Lemma TrimRight_spec s cutset :
  (∃ t, s = strings.TrimRight s cutset +:+ t
        ∧ allBytes (λ c, strings.inCutset c cutset = true) t)
  ∧ (∀ c, lastByte (strings.TrimRight s cutset) = Some c →
          strings.inCutset c cutset = false).
Proof.
  induction s as [|c s [(t & IH1 & IH2) IH3]]; simpl.
  { split; [by exists ""|done]. }
  destruct (strings.TrimRight s cutset) as [|d u] eqn:Htrim.
  - destruct (strings.inCutset c cutset) eqn:Hc.
    + split; [|done]. exists (String c t). split; [by rewrite IH1|done].
    + split; [|by intros ? [= <-]]. exists t. split; [by rewrite IH1|done].
  - split; [|done]. exists t. split; [|done]. by rewrite IH1 at 1.
Qed.

Lemma TrimRight_idem s cutset :
  strings.TrimRight (strings.TrimRight s cutset) cutset = strings.TrimRight s cutset.
Proof.
  induction s as [|c s IH]; simpl; [done|].
  destruct (strings.TrimRight s cutset) as [|d u] eqn:Htrim.
  - destruct (strings.inCutset c cutset) eqn:Hc; simpl; [done|]. by rewrite Hc.
  - cbn [strings.TrimRight]. cbn [strings.TrimRight] in IH. by rewrite IH.
Qed.

Lemma TrimRight_keeps_start s cutset :
  strings.HasPrefix s " " = false →
  strings.HasPrefix (strings.TrimRight s cutset) " " = false.
Proof.
  destruct s as [|c s]; simpl; [done|].
  case_decide as Hc; [by rewrite HasPrefix_nil|]. intros _.
  destruct (strings.TrimRight s cutset); [|by simpl; rewrite decide_False].
  destruct (strings.inCutset c cutset); simpl; [done|]. by rewrite decide_False.
Qed.

Lemma inCutset_CRLF c :
  strings.inCutset c strings.CRLF = true ↔ c = strings.CR ∨ c = strings.LF.
Proof.
  unfold strings.CRLF. simpl. repeat case_decide; split; intros; try done; tauto.
Qed.

Lemma allBytes_impl (P Q : ascii → Prop) s :
  (∀ c, P c → Q c) → allBytes P s → allBytes Q s.
Proof. intros HPQ. induction s; simpl; [done|]. intros [??]; auto. Qed.

(** X3: [convertValue] takes the leading spaces and the trailing carriage
    returns and line feeds off a header value and nothing else: the value is
    the spaces, the result and the residue; the result starts with no space
    and ends with neither CR nor LF (inner and trailing spaces stay); and
    converting twice changes nothing. *)
Theorem convertValue_spec val :
  let v := convertValue val in
  (∃ n t, val = spaces n +:+ v +:+ t
          ∧ allBytes (λ c, c = strings.CR ∨ c = strings.LF) t)
  ∧ strings.HasPrefix v " " = false
  ∧ (∀ c, lastByte v = Some c → c ≠ strings.CR ∧ c ≠ strings.LF)
  ∧ convertValue v = v.
Proof.
  unfold convertValue. cbv zeta.
  destruct (TrimLeft_spaces val) as [[n Hn] Hstart].
  destruct (TrimRight_spec (strings.TrimLeft val " ") strings.CRLF)
    as [(t & Ht & Hall) Hlast].
  split; [|split; [|split]].
  - exists n, t. split; [by rewrite <- Ht|].
    eapply allBytes_impl; [|done]. intros c. apply inCutset_CRLF.
  - by apply TrimRight_keeps_start.
  - intros c Hc. apply Hlast in Hc.
    split; intros ->; by rewrite (proj2 (inCutset_CRLF _)) in Hc; auto.
  - rewrite TrimLeft_id by by apply TrimRight_keeps_start.
    apply TrimRight_idem.
Qed.

Lemma convertValue_spec_witness :
  convertValue (convertValue ("   a b " +:+ strings.CRLF)) = "a b ".
Proof.
  destruct (convertValue_spec ("   a b " +:+ strings.CRLF)) as (_ & _ & _ & Hidem).
  rewrite Hidem. reflexivity.
Defined.

(** ** What [ReadRequest] returns *)

Lemma afterStartLine_shape key m u p hdrs b req b' err :
  afterStartLine key m u p hdrs b = Ret (req, b', err) →
  b' = b ∧ (is_Some req ↔ err = None).
Proof.
  assert (∀ e : error,
            Ret (None : option Request.t, b, Some e) = Ret (req, b', err) →
            b' = b ∧ (is_Some req ↔ err = None)) as Hfail.
  { intros e [= <- <- <-]. split; [done|]. split; [by intros [??]|done]. }
  unfold afterStartLine.
  destruct (validMethod m); simpl; [|apply Hfail].
  destruct (validURL u) as [[]| |]; simpl; try done; [|apply Hfail].
  destruct (validProto p); simpl; [|apply Hfail].
  destruct (headerLoop _ _ _) as [e|vs]; [apply Hfail|].
  case_decide; [apply Hfail|].
  intros [= <- <- <-]. split; [done|]. split; [done|eauto].
Qed.

Lemma parseLines_shape key lines b req b' err :
  parseLines key lines b = Ret (req, b', err) →
  b' = b ∧ (is_Some req ↔ err = None).
Proof.
  destruct lines as [|line0 hdrs].
  { rewrite parseLines_nil. intros [= <- <- <-]. split; [done|].
    split; [by intros [??]|done]. }
  destruct (decide (length (strings.SplitN line0 " " 3) = 3%nat)) as [H3|H3].
  2:{ rewrite parseLines_not_three by done. intros [= <- <- <-]. split; [done|].
      split; [by intros [??]|done]. }
  destruct (strings.SplitN line0 " " 3) as [|m [|u [|p [|? ?]]]] eqn:Hs; try done.
  rewrite (parseLines_three _ _ _ _ m u p Hs). apply afterStartLine_shape.
Qed.

(** X4: whatever [ReadRequest] returns, the request is there exactly when
    the error is nil; the flag [bytesReceived] is false exactly when the
    input did not start with a byte (the peer had closed, or the read failed
    before any byte came), and then nothing but that failed read was taken
    from the input; a returned request always comes with the flag set. *)
Theorem ReadRequest_result_shape key br req b err br' :
  ReadRequest key br = (Ret (req, b, err), br') →
  (is_Some req ↔ err = None)
  ∧ (b = false ↔ ∀ c, head br ≠ Some (Byte c))
  ∧ (b = false → req = None ∧ br' = tail br)
  ∧ (is_Some req → b = true).
Proof.
  assert (∀ o : option Request.t, is_Some o → None = o → False) as Hnone
    by (by intros ? [??] <-).
  destruct br as [|[c|e] br0].
  - intros [= <- <- <- <-]. split; [split; [by intros [??]|done]|].
    split; [done|]. split; [done|by intros [??]].
  - erewrite ReadRequest_unfold by done.
    destruct (readLines _) as [[[e|lines]|] br1]; [| |done].
    + intros [= <- <- <- <-]. split; [split; [by intros [??]|done]|].
      split; [split; [done|intros H; by specialize (H c)]|].
      split; [done|by intros [??]].
    + intros [= H <-]. apply parseLines_shape in H as [-> H].
      split; [done|]. split; [split; [done|intros H'; by specialize (H' c)]|].
      split; done.
  - intros [= <- <- <- <-]. split; [split; [by intros [??]|done]|].
    split; [done|]. split; [done|by intros [??]].
Qed.

Lemma ReadRequest_result_shape_witness :
  (is_Some (@None Request.t) ↔ Some (net_Error true) = None)
  ∧ (false = false ↔ ∀ c, head [Fail (net_Error true); Byte "G"] ≠ Some (Byte c))
  ∧ (false = false → @None Request.t = None
                     ∧ [Byte "G"] = tail [Fail (net_Error true); Byte "G"])
  ∧ (is_Some (@None Request.t) → false = true).
Proof.
  apply (ReadRequest_result_shape Demo.CanonicalHeaderKey
           [Fail (net_Error true); Byte "G"] None false (Some (net_Error true))
           [Byte "G"]).
  reflexivity.
Defined.

(** The other headers: the last line with a key wins. *)
Lemma headerLoop_generic key hdrs vs0 vs k v :
  headerLoop key hdrs vs0 = inr vs →
  k ≠ "Host" → k ≠ "Connection" →
  headerMap vs !! k = Some v ↔
    (∃ pre h post, hdrs = pre ++ h :: post
       ∧ parseHeader key h = (k, v, None)
       ∧ ∀ h', h' ∈ post → (parseHeader key h').1.1 ≠ k)
    ∨ (headerMap vs0 !! k = Some v
       ∧ ∀ h', h' ∈ hdrs → (parseHeader key h').1.1 ≠ k).
Proof.
  intros Hloop HnH HnC. revert vs0 Hloop.
  induction hdrs as [|h rest IH]; intros vs0 Hloop.
  { simpl in Hloop. injection Hloop as <-. split.
    - intros H. right. split; [done|]. intros h' Hh'. by apply elem_of_nil in Hh'.
    - intros [(pre & h & post & Heq & _)|[H _]]; [by destruct pre|done]. }
  assert (∀ P : string → Prop, (∀ h', h' ∈ h :: rest → P h') ↔ P h ∧ ∀ h', h' ∈ rest → P h')
    as Hall.
  { intros P. split.
    - intros H. split; [apply H; by left|intros; apply H; by right].
    - intros [H1 H2] h' [->|?]%elem_of_cons; auto. }
  assert (∀ vs1, headerLoop key rest vs1 = inr vs →
            headerMap vs1 !! k = headerMap vs0 !! k →
            (parseHeader key h).1.1 ≠ k →
            headerMap vs !! k = Some v ↔
              (∃ pre h0 post, h :: rest = pre ++ h0 :: post
                 ∧ parseHeader key h0 = (k, v, None)
                 ∧ ∀ h', h' ∈ post → (parseHeader key h').1.1 ≠ k)
              ∨ (headerMap vs0 !! k = Some v
                 ∧ ∀ h', h' ∈ h :: rest → (parseHeader key h').1.1 ≠ k)) as Hskip.
  { intros vs1 Hl Hsame Hne. rewrite (IH _ Hl), Hsame, Hall. split.
    - intros [(pre & h0 & post & -> & ?)|[??]]; [left|by right].
      by exists (h :: pre), h0, post.
    - intros [(pre & h0 & post & Heq & Hh0 & Hpost)|[? [??]]]; [|by right].
      destruct pre as [|x pre]; simplify_eq/=.
      + by rewrite Hh0 in Hne.
      + left. by exists pre, h0, post. }
  destruct (parseHeader key h) as [[k0 v0] [e|]] eqn:Hh.
  { by rewrite (headerLoop_error _ _ _ _ _ _ _ Hh) in Hloop. }
  destruct (decide (k0 = "Host")) as [->|HnH0].
  { rewrite (headerLoop_Host _ _ _ _ _ Hh) in Hloop. by apply (Hskip _ Hloop). }
  destruct (decide (k0 = "Connection")) as [->|HnC0].
  { rewrite (headerLoop_Connection _ _ _ _ _ Hh) in Hloop.
    apply (Hskip _ Hloop); [by case_decide|done]. }
  rewrite (headerLoop_other _ _ _ _ _ _ Hh HnH0 HnC0) in Hloop.
  destruct (decide (k0 = k)) as [->|Hk].
  2:{ apply (Hskip _ Hloop); [simpl; by rewrite lookup_insert_ne|done]. }
  rewrite (IH _ Hloop). simpl. rewrite lookup_insert_eq. split.
  - intros [(pre & h0 & post & -> & ?)|[[= ->] Hnone]]; left.
    + by exists (h :: pre), h0, post.
    + by exists [], h, rest.
  - intros [(pre & h0 & post & Heq & Hh0 & Hpost)|[_ Hnone]].
    + destruct pre as [|x pre]; simplify_eq/=.
      * right. split; [congruence|done].
      * left. by exists pre, h0, post.
    + exfalso. apply (Hnone h); [by left|]. by rewrite Hh.
Qed.

(** X5: in a parsed request, the generic header map holds under every key
    other than [Host] and [Connection] the converted value of the last header
    line with that canonical key, and nothing under a key no line has. *)
Theorem ReadRequest_generic_headers key br r b br' k v :
  ReadRequest key br = (Ret (Some r, b, None), br') →
  k ≠ "Host" → k ≠ "Connection" →
  ∃ line0 hdrs,
    readLines br = (Some (inr (line0 :: hdrs)), br')
    ∧ (Request.Header r !! k = Some v ↔
         ∃ pre h post, hdrs = pre ++ h :: post
           ∧ parseHeader key h = (k, v, None)
           ∧ ∀ h', h' ∈ post → (parseHeader key h').1.1 ≠ k).
Proof.
  intros H HnH HnC. apply ReadRequest_success in H as (lines & Hread & Hparse).
  apply parseLines_success in Hparse as (line0 & hdrs & m & u & p & -> & Hs & Hafter).
  apply afterStartLine_success in Hafter as (vs & Hloop & Hhave & -> & _).
  exists line0, hdrs. split; [done|]. simpl.
  rewrite (headerLoop_generic _ _ _ _ k v Hloop HnH HnC). simpl.
  rewrite lookup_empty. split; [intros [?|[? _]]; done|auto].
Qed.

Lemma ReadRequest_generic_headers_witness :
  ∃ line0 hdrs,
    readLines Demo.pipelined = (Some (inr (line0 :: hdrs)), [])
    ∧ (Request.Header Demo.parsed !! "Accept" = Some "*/*" ↔
         ∃ pre h post, hdrs = pre ++ h :: post
           ∧ parseHeader Demo.CanonicalHeaderKey h = ("Accept", "*/*", None)
           ∧ ∀ h', h' ∈ post → (parseHeader Demo.CanonicalHeaderKey h').1.1 ≠ "Accept").
Proof.
  apply (ReadRequest_generic_headers Demo.CanonicalHeaderKey Demo.pipelined
           Demo.parsed true [] "Accept" "*/*"); [|done..].
  vm_compute. reflexivity.
Defined.

Lemma validURL_true url : validURL url = Ret true → strings.HasPrefix url "/" = true.
Proof.
  destruct url as [|c u]; [done|]. unfold validURL, byteAt. simpl.
  case_decide as Hc; [done|]. intros _. assert (c = "/"%char) as -> by congruence.
  by rewrite decide_True, HasPrefix_nil.
Qed.

Lemma get_last (s : string) :
  s ≠ "" → ∃ c, String.get (String.length s - 1) s = Some c.
Proof.
  induction s as [|c s IH]; [done|]. intros _. destruct s as [|d s].
  - by exists c.
  - destruct IH as [c' Hc']; [done|]. exists c'.
    simpl in *. by rewrite Nat.sub_0_r in Hc'.
Qed.

Lemma byteAt_last (s : string) : s ≠ "" → ∃ c, byteAt s (len s - 1) = Ret c.
Proof.
  intros Hs. destruct (get_last s Hs) as [c Hc]. exists c.
  unfold byteAt, len. destruct s as [|x s]; [done|].
  rewrite decide_False by (simpl; lia).
  replace (Z.to_nat (Z.of_nat (String.length (String x s)) - 1))
    with (String.length (String x s) - 1)%nat by (simpl; lia).
  by rewrite Hc.
Qed.

(** X6: a request that [ReadRequest] returns has the method [GET], the
    protocol [HTTP/1.1] and a URL that starts with a slash and holds no space;
    its start line was [GET <URL> HTTP/1.1], byte for byte.  The URL is in
    particular not empty, so the router can index its last byte. *)
Theorem ReadRequest_start_line key br r b br' :
  ReadRequest key br = (Ret (Some r, b, None), br') →
  Request.Method r = "GET" ∧ Request.Proto r = "HTTP/1.1"
  ∧ strings.HasPrefix (Request.URL r) "/" = true
  ∧ occurs " " (Request.URL r) = false
  ∧ (∃ hdrs, readLines br
             = (Some (inr (("GET " +:+ Request.URL r +:+ " HTTP/1.1") :: hdrs)), br'))
  ∧ (∃ c, byteAt (Request.URL r) (len (Request.URL r) - 1) = Ret c).
Proof.
  intros H. apply ReadRequest_success in H as (lines & Hread & Hparse).
  apply parseLines_success in Hparse as (line0 & hdrs & m & u & p & -> & Hs & Hafter).
  apply afterStartLine_success in Hafter as (vs & Hloop & _ & -> & _ & -> & -> & Hurl).
  apply headerLoop_inv in Hloop as (_ & _ & _ & _ & HM & HU & HP). simpl in *.
  rewrite HM, HU, HP. apply SplitN_three in Hs as (-> & _ & Hsp).
  apply validURL_true in Hurl.
  repeat split; try done; [by exists hdrs|].
  apply byteAt_last. by destruct u.
Qed.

EXERCISE DETAILS: In the entries above, locate every line with the word "assert" and copy it.

EXERCISE SOLUTION:
  assert (∀ e : error,
  assert (∀ o : option Request.t, is_Some o → None = o → False) as Hnone
  assert (∀ P : string → Prop, (∀ h', h' ∈ h :: rest → P h') ↔ P h ∧ ∀ h', h' ∈ rest → P h')
  assert (∀ vs1, headerLoop key rest vs1 = inr vs →
  case_decide as Hc; [done|]. intros _. assert (c = "/"%char) as -> by congruence.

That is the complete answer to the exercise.